Do your districts have guidelines to who should have an IHP?

We have very vague guidelines - which is fine by me. I find IHP's for the most part useless and unnecessary paper work - basically a care plan written by me for me to follow. I do them on kids that I see frequently for medical issues, kids that I provide frequent care for in the clinic - diabetics, the asthma kids that are just not well controlled, ADHD kids that I administer medication to on a daily basis - all others are on a case by case basis - I have had a few with bad concussions or were in bad accidents that had temp 504's that I had to write one for. Other than that I try to avoid them at all costs :)

Specializes in Med Surg, Tele, School Nurse, EMT/FF.

Where I just started working IHPs are only for those with severe medical issues. My school is pretty tame in that department so mostly I write them for those with severe allergies where they require to have an EpiPen present.

Specializes in NCSN.

Any student that has a medical condition that can alter their performance at school (all my asthmatics, diabetics, food allergy etc)

Specializes in Pediatrics, school nursing.

We have fairly vague guidelines for IHPs. We have these "Action Plans" for Diabetes, Seizures, and Severe Allergies, which cover the procedures for handling an emergency, and I feel like IHPs are stating the same thing most of the time. I generally write them for my students who will require daily procedures or emergency medications, but not for students with ADHD. I don't do anything special for them beyond administering a pill, and I have a medication form for those.

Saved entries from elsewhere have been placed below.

(* ===== verification/Client.v ===== *)
(** * Clients coming and going ([src/client.c], second part)

    The exit of users and of servers with everything behind them, and the
    handlers of NICK, UID, QUIT, KILL, SERVER, SID and SQUIT. *)

From S2P Require Import Prelude CString Match Rblib Tools Fault World Lookup Channel ChanCmd Umode Service.

Section client.
Context `{Sys}.

Definition IsDead (p : ptr) : M world bool :=
  c ← rd clients p; mret (has_flag (cl_flags c) FLAGS_DEAD).
Definition SetDead (p : ptr) : M world unit :=
  upd_client p (fun c => c <| cl_flags ::= fun f => set_flag f FLAGS_DEAD |>).

(** [c->uplink], dereferenced. *)
Definition uplink_of (p : ptr) : M world ptr := c ← rd clients p; need NullDeref (cl_uplink c).

(** [deallocate_conf_oper] and the list of operators, for a user that is one. *)
Definition exit_oper (target_p : ptr) (oper : ptr) : M world unit :=
  _ ← modify (fun w => w <| oper_list ::= rb_dlinkFindDestroy target_p |>);
  deallocate_conf_oper oper.

Definition exit_login (target_p reg : ptr) : M world unit :=
  _ ← rd user_regs reg;
  modify (fun w => w <| user_regs ::= alter (fun r => r <| ur_users ::= rb_dlinkFindDestroy target_p |>) reg |>).

Definition exit_user (target_p : ptr) (split : bool) : M world unit :=
  d ← IsDead target_p;
  if (d : bool) then mret tt else
  _ ← SetDead target_p;
  _ ← hook HOOK_CLIENT_EXIT (HookPtr target_p);
  cf ← gets config_file;
  u ← user_of target_p;
  _ ← when (split && (0 <? cf_split_oper_time cf) && bool_decide (is_Some (us_oper u)))
        (store_client_oper target_p);
  _ ← match us_user_reg u with Some r => exit_login target_p r | None => mret tt end;
  _ ← match us_oper u with Some o => exit_oper target_p o | None => mret tt end;
  _ ← part_all target_p;
  _ ← modify (fun w =>
        let '(users, exited) := rb_dlinkMoveNode target_p (user_list w) (exited_list w) in
        w <| user_list := users |> <| exited_list := exited |>);
  up ← uplink_of target_p;
  upd_server up (fun s => s <| sv_users ::= rb_dlinkDelete target_p |>).

Definition server_users_of (p : ptr) (w : world) : list ptr :=
  match clients w !! p ≫= cl_server with Some s => sv_users s | None => [] end.
Definition server_servers_of (p : ptr) (w : world) : list ptr :=
  match clients w !! p ≫= cl_server with Some s => sv_servers s | None => [] end.

(** [exit_server()], given the [exit_client()] that it calls. *)
Definition exit_server (exit_client : ptr → bool → M world unit) (target_p : ptr) (split : bool)
    : M world unit :=
  d ← IsDead target_p;
  if (d : bool) then mret tt else
  _ ← SetDead target_p;
  _ ← hook HOOK_SERVER_EXIT_WARNING (HookPtr target_p);
  _ ← server_of target_p;
  _ ← foreach_safe (server_users_of target_p) (fun p =>
        _ ← hook HOOK_CLIENT_EXIT_SPLIT (HookPtr p); exit_client p split);
  _ ← foreach_safe (server_servers_of target_p) (fun p => exit_client p split);
  _ ← hook HOOK_SERVER_EXIT (HookPtr target_p);
  _ ← modify (fun w =>
        let '(servers, exited) := rb_dlinkMoveNode target_p (server_list w) (exited_list w) in
        w <| server_list := servers |> <| exited_list := exited |>);
  c ← rd clients target_p;
  match cl_uplink c with
  | Some up => upd_server up (fun s => s <| sv_servers ::= rb_dlinkDelete target_p |>)
  | None => mret tt
  end.

(** Servers nest: the fuel bounds the depth of the recursion. *)
Fixpoint exit_from (fuel : nat) (target_p : ptr) (split : bool) : M world unit :=
  match fuel with
  | O => faulty OutOfFuel
  | S fuel =>
    svc ← IsService target_p;
    _ ← s_assert (negb svc);
    if (svc : bool) then mret tt else
    srv ← IsServer target_p;
    usr ← IsUser target_p;
    _ ← (if (srv : bool) then exit_server (exit_from fuel) target_p split
         else if (usr : bool) then exit_user target_p split
         else mret tt);
    del_client target_p
  end.

(** A server can only be behind another one, so that the number of clients bounds
    the depth. *)
Definition exit_client (target_p : ptr) (split : bool) : M world unit :=
  n ← gets (fun w => size (clients w)); exit_from (S n) target_p split.

Definition free_client (target_p : ptr) : M world unit :=
  _ ← rd clients target_p; modify (fun w => w <| clients ::= delete target_p |>).

Definition new_client (c : client) : M world ptr :=
  p ← gets (fun w => rb_bh_alloc (dom (clients w)));
  _ ← modify (fun w => w <| clients ::= <[p := c]> |>);
  mret p.

(** ** Users *)

(** What NICK and UID do about a client that has the name already: whether the
    newcomer is still to be introduced. *)
Definition nick_collision (target_p : option ptr) (newts : Z) : M world bool :=
  match target_p with
  | None => mret true
  | Some p =>
    srv ← IsServer p;
    _ ← s_assert (negb srv);
    if (srv : bool) then mret false else
    c ← rd clients p;
    match cl_user c with
    | Some u =>
      if us_tsinfo u <? newts then
        _ ← mlog ("PROTO: NICK " ++ cl_name c ++ " with higher TS introduced causing collision.");
        mret false
      else _ ← exit_client p false; mret true
    | None =>
      if bool_decide (is_Some (cl_service c)) then
        if newts <=? 1 then die "service fight" else mret false
      else mret true
    end
  end.

(** A user is entered into the tables, the list of users and its server's. *)
Definition link_user (target_p uplink_p : ptr) : M world unit :=
  _ ← add_client target_p;
  _ ← modify (fun w => w <| user_list ::= rb_dlinkAdd target_p |>);
  _ ← upd_server uplink_p (fun s => s <| sv_users ::= rb_dlinkAdd target_p |>);
  up ← rd clients uplink_p;
  if has_flag (cl_flags up) FLAGS_EOB then hook HOOK_CLIENT_CONNECT (HookPtr target_p)
  else hook HOOK_CLIENT_CONNECT_BURST (HookPtr target_p).

Definition new_user (name username host : string) (ip : option string) (servername : ptr)
    (umode : string) (newts : Z) : user :=
  let username := rb_strlcpy (USERLEN + 1) username in
  let host := rb_strlcpy (HOSTLEN + 1) host in
  zero_user <| us_username := username |> <| us_host := host |> <| us_ip := ip |>
            <| us_servername := servername |> <| us_tsinfo := newts |>
            <| us_umode := string_to_umode umode 0 |>
            <| us_mask := Some (nickuserhost BUFSIZE name username host) |>.

Definition nick_introduce (parv : list string) : M world unit :=
  nick ← arg parv 0;
  target_p ← find_named_client nick;
  ts ← arg parv 2;
  let newts := atol ts in
  srv ← arg parv 6;
  up ← find_server srv;
  match up with
  | None => mlog ("PROTO: NICK " ++ nick ++ " introduced on non-existant server " ++ srv)
  | Some uplink_p =>
    if (NICKLEN <? strlen nick)%nat then die "Compiled NICKLEN appears to be wrong" else
    go ← nick_collision target_p newts;
    if negb go then mret tt else
    umode ← arg parv 3; username ← arg parv 4; host ← arg parv 5; info ← arg parv 7;
    let name := rb_strlcpy (HOSTLEN + 1) nick in
    target_p ← new_client (zero_client
      <| cl_name := name |> <| cl_info := rb_strlcpy (REALLEN + 1) info |>
      <| cl_uplink := Some uplink_p |>
      <| cl_user := Some (new_user name username host None uplink_p umode newts) |>);
    link_user target_p uplink_p
  end.

Definition nick_change (client_p : ptr) (parv : list string) : M world unit :=
  usr ← IsUser client_p;
  _ ← s_assert usr;
  if negb usr then mret tt else
  nick ← arg parv 0;
  if (NICKLEN <? strlen nick)%nat then die "Compiled NICKLEN appears to be wrong" else
  let name := rb_strlcpy (HOSTLEN + 1) nick in
  _ ← del_client client_p;
  _ ← upd_client client_p (fun c => c <| cl_name := name |>);
  _ ← add_client client_p;
  ts ← arg parv 1;
  _ ← upd_user client_p (fun u =>
        u <| us_mask := Some (nickuserhost BUFSIZE name (us_username u) (us_host u)) |>
          <| us_tsinfo := atol ts |>);
  hook HOOK_CLIENT_NICKCHANGE (HookPtr client_p).

Definition c_nick (client_p : ptr) (parv : list string) : M world unit :=
  let parc := length parv in
  _ ← s_assert ((parc =? 2) || (parc =? 8))%nat;
  if (parc =? 8)%nat then nick_introduce parv
  else if (parc =? 2)%nat then nick_change client_p parv
  else mret tt.

(** The address of a UID: kept if it is neither "0" nor one character long. *)
Definition uid_ip (s : string) : option string :=
  if negb (Ascii.eqb (char_at s 0) "0") && negb (Ascii.eqb (char_at s 1) NUL) then Some s else None.

Definition c_uid (client_p : ptr) (parv : list string) : M world unit :=
  _ ← s_assert (length parv =? 9)%nat;
  if negb (length parv =? 9)%nat then mret tt else
  nick ← arg parv 0;
  target_p ← find_client nick;
  ts ← arg parv 2;
  let newts := atol ts in
  if (NICKLEN <? strlen nick)%nat then die "Compiled NICKLEN appears to be wrong" else
  go ← nick_collision target_p newts;
  if negb go then mret tt else
  umode ← arg parv 3; username ← arg parv 4; host ← arg parv 5; addr ← arg parv 6;
  uid ← arg parv 7; info ← arg parv 8;
  let name := rb_strlcpy (HOSTLEN + 1) nick in
  let u := new_user name username host (uid_ip addr) client_p umode newts in
  let nodns := match us_ip u with
               | Some ip => strncmp (us_host u) ip 39 =? 0
               | None => false
               end in
  target_p ← new_client (zero_client
    <| cl_name := name |> <| cl_uid := rb_strlcpy (UIDLEN + 1) uid |>
    <| cl_info := rb_strlcpy (REALLEN + 1) info |> <| cl_uplink := Some client_p |>
    <| cl_flags ::= fun f => if nodns then set_flag f FLAGS_NODNS else f |>
    <| cl_user := Some u |>);
  link_user target_p client_p.

Definition c_quit (client_p : ptr) (parv : list string) : M world unit :=
  usr ← IsUser client_p;
  if negb usr then
    c ← rd clients client_p; mlog ("PROTO: QUIT received from server " ++ cl_name c)
  else exit_client client_p false.

(** The text of the log line of a kill. *)
Definition kill_line (target_p client_p : ptr) : M world unit :=
  t ← rd clients target_p;
  c ← rd clients client_p;
  match cl_user c with
  | Some u =>
    srv ← rd clients (us_servername u);
    mlog ("service " ++ cl_name t ++ " killed by " ++ cl_name c ++ "!" ++ us_username u ++ "@" ++
          us_host u ++ "{" ++ cl_name srv ++ "}")
  | None => mlog ("service " ++ cl_name t ++ " killed by " ++ cl_name c)
  end.

Definition kill_count : M world unit :=
  w ← get;
  _ ← (if first_kill w + 20 <? rb_time w
       then modify (fun w => w <| first_kill := rb_time w |> <| num_kill := 1 |>)
       else if 20 <? num_kill w then die "service kill fight!" else mret tt);
  modify (fun w => w <| num_kill ::= Z.add 1 |>).

Definition c_kill (client_p : ptr) (parv : list string) : M world unit :=
  if (length parv <? 1)%nat then mret tt else
  a0 ← argv parv 0;
  if is_empty a0 then mret tt else
  name ← str a0;
  t ← find_client name;
  match t with
  | None => mret tt
  | Some target_p =>
    c ← rd clients target_p;
    if bool_decide (is_Some (cl_server c)) then mlog ("PROTO: KILL received for server " ++ cl_name c)
    else if bool_decide (is_Some (cl_service c)) then
      _ ← kill_line target_p client_p;
      _ ← kill_count;
      _ ← del_client target_p;
      _ ← introduce_service target_p;
      introduce_service_channels target_p false
    else exit_client target_p false
  end.

(** ** Servers *)

Definition default_gecos : string := "(Unknown Location)".

(** [signoff_server()] of [src/io.c], less its socket. *)
Definition signoff_server : M world unit :=
  w ← get;
  l ← need NullDeref (server_p w);
  if ConnDead l then mret tt else
  _ ← modify (fun w => w <| server_p := Some (l <| lc_flags ::= fun f => set_flag f CONN_DEAD |>) |>);
  _ ← foreach service_list (fun service_p =>
        _ ← upd_service service_p (fun s => s <| sr_status ::= fun x => clear_flag x SERVICE_INTRODUCED |>);
        del_client service_p);
  match lc_client_p l with
  | Some p => exit_client p false
  | None => mret tt
  end.

Definition upd_server_p (f : lconn → lconn) : M world unit :=
  w ← get;
  l ← need NullDeref (server_p w);
  modify (fun w => w <| server_p := Some (f l) |>).

(** The checks on our own uplink: whether it may be introduced. *)
Definition uplink_ok (name : string) : M world bool :=
  w ← get;
  l ← need NullDeref (server_p w);
  if negb (has_flag (lc_flags l) CONN_TS) then
    _ ← mlog ("Connection to server " ++ lc_name l ++ " failed: (Protocol mismatch)");
    _ ← signoff_server; mret false
  else if negb (irccmp (lc_name l) name =? 0) then
    _ ← mlog ("Connection to server " ++ lc_name l ++ " failed: (Servername mismatch)");
    _ ← signoff_server; mret false
  else
    _ ← upd_server_p (fun l => l <| lc_flags ::= fun f => clear_flag f CONN_HANDSHAKE |>
                                 <| lc_first_time := rb_time w |>);
    mret true.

I have kids with allergy action plans, seizure plans, and asthma action plans. I do IHP's for kids with medical needs that don't fall in to those categories i.e. IDDM, g-tubes. As few as possible.

Specializes in ICU/community health/school nursing.
Any student that has a medical condition that can alter their performance at school (all my asthmatics, diabetics, food allergy etc)

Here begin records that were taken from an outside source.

Lemma chan_inv_strip w p ch :
  chan_inv w → channels w !! p = Some ch → chan_inv (strip_channel p (ch_users ch) w).
Proof.
  intros [Hc Hm Hs] Ech. set (w' := strip_channel p (ch_users ch) w).
  pose proof (memb_users w Hm p ch Ech) as [_ Hl].
  assert (∀ x xb', members w' !! x = Some xb' ↔ ∃ xb, members w !! x = Some xb ∧
    xb' = if decide (mb_chptr xb = p) then stripped xb else xb) as Hback.
  { intros x xb'. simpl. rewrite lookup_strip. split; intros (xb & E & ->); exists xb; (split; [done|]).
    - destruct (decide (mb_chptr xb = p)) as [Hp|Hp].
      + rewrite decide_True; [done|]. apply Hl. by exists xb.
      + rewrite decide_False; [done|]. intros (xb' & E' & Hin)%Hl. by simplify_eq.
    - destruct (decide (mb_chptr xb = p)) as [Hp|Hp].
      + rewrite decide_True; [done|]. apply Hl. by exists xb.
      + rewrite decide_False; [done|]. intros (xb' & E' & Hin)%Hl. by simplify_eq. }
  assert (∀ P, (∀ xb, mb_chptr xb = p → P (stripped xb) ↔ P xb) → ∀ x, member_with w' P x ↔ member_with w P x) as Hmw.
  { intros P HP x. unfold member_with. split.
    - intros (xb' & (xb & E & ->)%Hback & Hx). exists xb. split; [done|]. case_decide; [by apply HP|done].
    - intros (xb & E & Hx). eexists. split; [apply Hback; by exists xb|]. case_decide; [by apply HP|done]. }
  assert (∀ P l, (∀ xb, mb_chptr xb = p → P (stripped xb) ↔ P xb) → lists l (member_with w P) → lists l (member_with w' P))
    as Hlists by (intros P l HP; apply lists_iff; intros x; symmetry; by apply Hmw).
  split.
  - apply (chans_ok_alter w w' p all_unopped); [apply all_unopped_frame|reflexivity..|done].
  - split.
    + intros m mb (xb & E & ->)%Hback. simpl. rewrite lookup_alter_is_Some.
      case_decide; by apply (memb_channel w Hm m xb).
    + intros m mb (xb & E & ->)%Hback. case_decide; by apply (memb_user w Hm m xb).
    + intros q ch'. simpl. rewrite lookup_alter_iff. intros (ch0 & E & ->). apply Hlists; [done|].
      pose proof (memb_users w Hm q ch0 E). case_decide; [|done]. unfold all_unopped. by destruct (rb_dlinkMoveList _ _).
    + intros q ch'. simpl. rewrite lookup_alter_iff. intros (ch0 & E & ->). case_decide as Eq.
      * subst q. simplify_eq. unfold all_unopped.
        destruct (lists_move_all (ch_users_opped ch) (ch_users_unopped ch) _ _ (memb_opped w Hm p ch Ech)
          (memb_unopped w Hm p ch Ech)) as [Eo _]; [intros x (?&?&?&?) (?&?&?&?); simplify_eq; congruence|].
        destruct (rb_dlinkMoveList _ _). simpl in *. subst. apply lists_nil.
        intros x (xb' & (xb & E & ->)%Hback & Hp & Ho). case_decide as Ec; [by rewrite stripped_opped in Ho|].
        by destruct Ec.
      * apply Hlists; [|by apply (memb_opped w Hm)]. intros xb Hx. unfold in_channel. split; intros [? _]; simpl in *; congruence.
    + intros q ch'. simpl. rewrite lookup_alter_iff. intros (ch0 & E & ->). case_decide as Eq.
      * subst q. simplify_eq. unfold all_unopped.
        destruct (lists_move_all (ch_users_opped ch) (ch_users_unopped ch) _ _ (memb_opped w Hm p ch Ech)
          (memb_unopped w Hm p ch Ech)) as [_ Hu]; [intros x (?&?&?&?) (?&?&?&?); simplify_eq; congruence|].
        destruct (rb_dlinkMoveList _ _). simpl in *. eapply lists_iff; [|exact Hu]. intros x. simpl. split.
        -- intros [(xb & E1 & Hp & _)|(xb & E1 & Hp & _)];
             (eexists; split; [apply Hback; by exists xb|]); rewrite decide_True by done;
             (split; [done|apply stripped_opped]).
        -- intros (xb' & (xb & E1 & ->)%Hback & Hp & _). assert (mb_chptr xb = p) by (by case_decide).
           destruct (is_opped xb) eqn:Eo; [left|right]; by exists xb.
      * apply Hlists; [|by apply (memb_unopped w Hm)]. intros xb Hx. unfold in_channel. split; intros [? _]; simpl in *; congruence.
    + intros c cl u E Eu. apply Hlists; [done|]. by apply (memb_channels w Hm c cl).
    + intros x y xb' yb' (xb & E1 & ->)%Hback (yb & E2 & ->)%Hback Hp Ho.
      apply (memb_unique w Hm x y xb yb E1 E2); by repeat case_decide.
  - eapply (servs_ok_alter w w' p all_unopped 1%positive (fun c => c)); [apply all_unopped_frame|done|done| |done].
    simpl. symmetry. by apply alter_id.
Qed.
End strip.

(** ** A new channel *)
Section new_channel.
Context `{SYS : Sys} `{RB : !RbSpec}.

Definition insert_channel (p : ptr) (ch : channel) (w : world) : world :=
  w <| channels ::= <[p := ch]> |>
    <| channel_table ::= upd_bucket (hash_channel (ch_name ch)) (rb_dlinkAdd p) |>
    <| channel_list ::= rb_dlinkAdd p |>.

(** Nobody is in it. *)
Definition fresh_channel (ch : channel) : Prop :=
  ch_users ch = [] ∧ ch_users_opped ch = [] ∧ ch_users_unopped ch = [] ∧ ch_services ch = [].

I would add....that I do something about. Do they have equipment or medication here? Do I administer or do they carry?

Our district requires a certain level of training for teachers with students who are diabetic and to know how to use an Epi Pen for students who have severe allergies. But if I'm not doing anything (student carries med and is stable) then do I need an IHP? Probably not. Hope that helps.

Specializes in School Nurse.

To help me figure out which students I do IHP's for:

Do they have a medical dx and/or doctor's orders, and do I do something for them in the clinic?

I don't write them for self-carry students. Most of those students I never see during the school year.

Specializes in NCSN.
I would add....that I do something about. Do they have equipment or medication here? Do I administer or do they carry?

Our district requires a certain level of training for teachers with students who are diabetic and to know how to use an Epi Pen for students who have severe allergies. But if I'm not doing anything (student carries med and is stable) then do I need an IHP? Probably not. Hope that helps.

Yes I should've added that in too! :)

Specializes in School nurse, IR nurse, Float pool nurse.

That sounds like a lot of IHP's how many students are on your campus?

Specializes in ICU/community health/school nursing.
That sounds like a lot of IHP's how many students are on your campus?

Less than 100 - diabetes, really bad asthma, seizure activity, EpiPens.... N = 2300 kids.

Specializes in NCSN.
That sounds like a lot of IHP's how many students are on your campus?

I have around 450 students. Our SNAP program makes it super easy to do IHPs so it doesn't really take me to much time to get one done.